• Collected data entries:
========================

(** * senaite.queue: producer side of the worksheet queue

    A shallow embedding of [senaite/queue/__init__.py] and of
    [senaite/queue/monkeys/content/worksheet.py], together with models of the
    dispatch engine components (task store, chunker, executor) that the
    specification describes. *)

From stdpp Require Import gmap strings list fin_maps sorting.

Local Open Scope Z_scope.

(** ** Python results: a value or a raised exception *)

Inductive exn :=
| KeyError (key : string)
| IndexError
| DuplicateTargetError
| UnknownTaskTypeError
| ChunkExecutionError (msg : string).

Inductive result (A : Type) :=
| Return (a : A)
| Raise (e : exn).
Arguments Return {A} a.
Arguments Raise {A} e.

#[global] Instance result_ret : MRet result := λ A a, Return a.
#[global] Instance result_bind : MBind result := λ A B k m,
  match m with
  | Return a => k a
  | Raise e => Raise e
  end.

(** [d[k]]: subscripting a dict raises [KeyError] on a missing key. *)
Definition getitem {V} (d : gmap string V) (k : string) : result V :=
  match d !! k with
  | Some v => Return v
  | None => Raise (KeyError k)
  end.

(** [k in d] *)
Definition contains {V} (d : gmap string V) (k : string) : bool :=
  bool_decide (is_Some (d !! k)).

(** [l.pop()]: removes and returns the last item, [IndexError] when empty. *)
Definition pop {A} (l : list A) : result (A * list A) :=
  match last l with
  | Some x => Return (x, take (length l - 1)%nat l)
  | None => Raise IndexError
  end.

(** ** senaite/queue/__init__.py *)
Module Queue.
(** * go-eth2-wallet-mpc: the account, its JSON record and the key-service client

    A shallow embedding of [account.go] and of the revisions of
    [key_service.go] that the repository carries, with the properties of
    the specification stated and proved over it.

    Conventions.
    - A Go [[]byte] is a [list byte]: a nil slice and an empty one are not
      told apart (encoding/json writes the first as [null], the second as
      the empty string).  A Go [string] is a [string], the sequence of its
      bytes; [uint] and [uint64] are [Z] (64 bits).
    - A function returning [(T, error)] returns an [outcome T], one
      returning [error] an [outcome unit]; a nil dereference is the third
      outcome, [Panic].
    - A method that assigns a field of its receiver, or takes its mutex,
      returns the receiver as it leaves it.
    - Calls over the network thread a [Net]: the requests sent so far and
      the peer that answers them.
    - The packages the code imports and this repository does not contain
      (net/url, google/uuid, go-eth2-types, the keystore encryptor), and
      the wallet, whose file is not among the sources, are the fields of
      the class [Libs]; what the code relies on is stated in [LibsLaws].
      encoding/hex, base64 and the UTF-8 coercion of encoding/json are
      small enough to be written out. *)

From Stdlib Require Import ZArith NArith List Ascii String Strings.Byte.
From Stdlib Require Import Floats.SpecFloat.
From stdpp Require Import base option list strings gmap fin_maps.

Local Open Scope string_scope.
Local Open Scope Z_scope.

(* ===================================================================== *)
(** ** Errors and outcomes *)
(* ===================================================================== *)

(** The packages whose errors the code passes on unchanged. *)
Inductive library : Type :=
| encoding_json | encoding_hex | google_uuid | eth2_types
| net_url | net_http | io_ioutil.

========================

The answer should hold exactly the lines running from the one with "returning [error] an" to the final line of the data, both ends counted.

      returning [error] an [outcome unit]; a nil dereference is the third
      outcome, [Panic].
    - A method that assigns a field of its receiver, or takes its mutex,
      returns the receiver as it leaves it.
    - Calls over the network thread a [Net]: the requests sent so far and
      the peer that answers them.
    - The packages the code imports and this repository does not contain
      (net/url, google/uuid, go-eth2-types, the keystore encryptor), and
      the wallet, whose file is not among the sources, are the fields of
      the class [Libs]; what the code relies on is stated in [LibsLaws].
      encoding/hex, base64 and the UTF-8 coercion of encoding/json are
      small enough to be written out. *)

From Stdlib Require Import ZArith NArith List Ascii String Strings.Byte.
From Stdlib Require Import Floats.SpecFloat.
From stdpp Require Import base option list strings gmap fin_maps.

Local Open Scope string_scope.
Local Open Scope Z_scope.

(* ===================================================================== *)
(** ** Errors and outcomes *)
(* ===================================================================== *)

(** The packages whose errors the code passes on unchanged. *)
Inductive library : Type :=
| encoding_json | encoding_hex | google_uuid | eth2_types
| net_url | net_http | io_ioutil.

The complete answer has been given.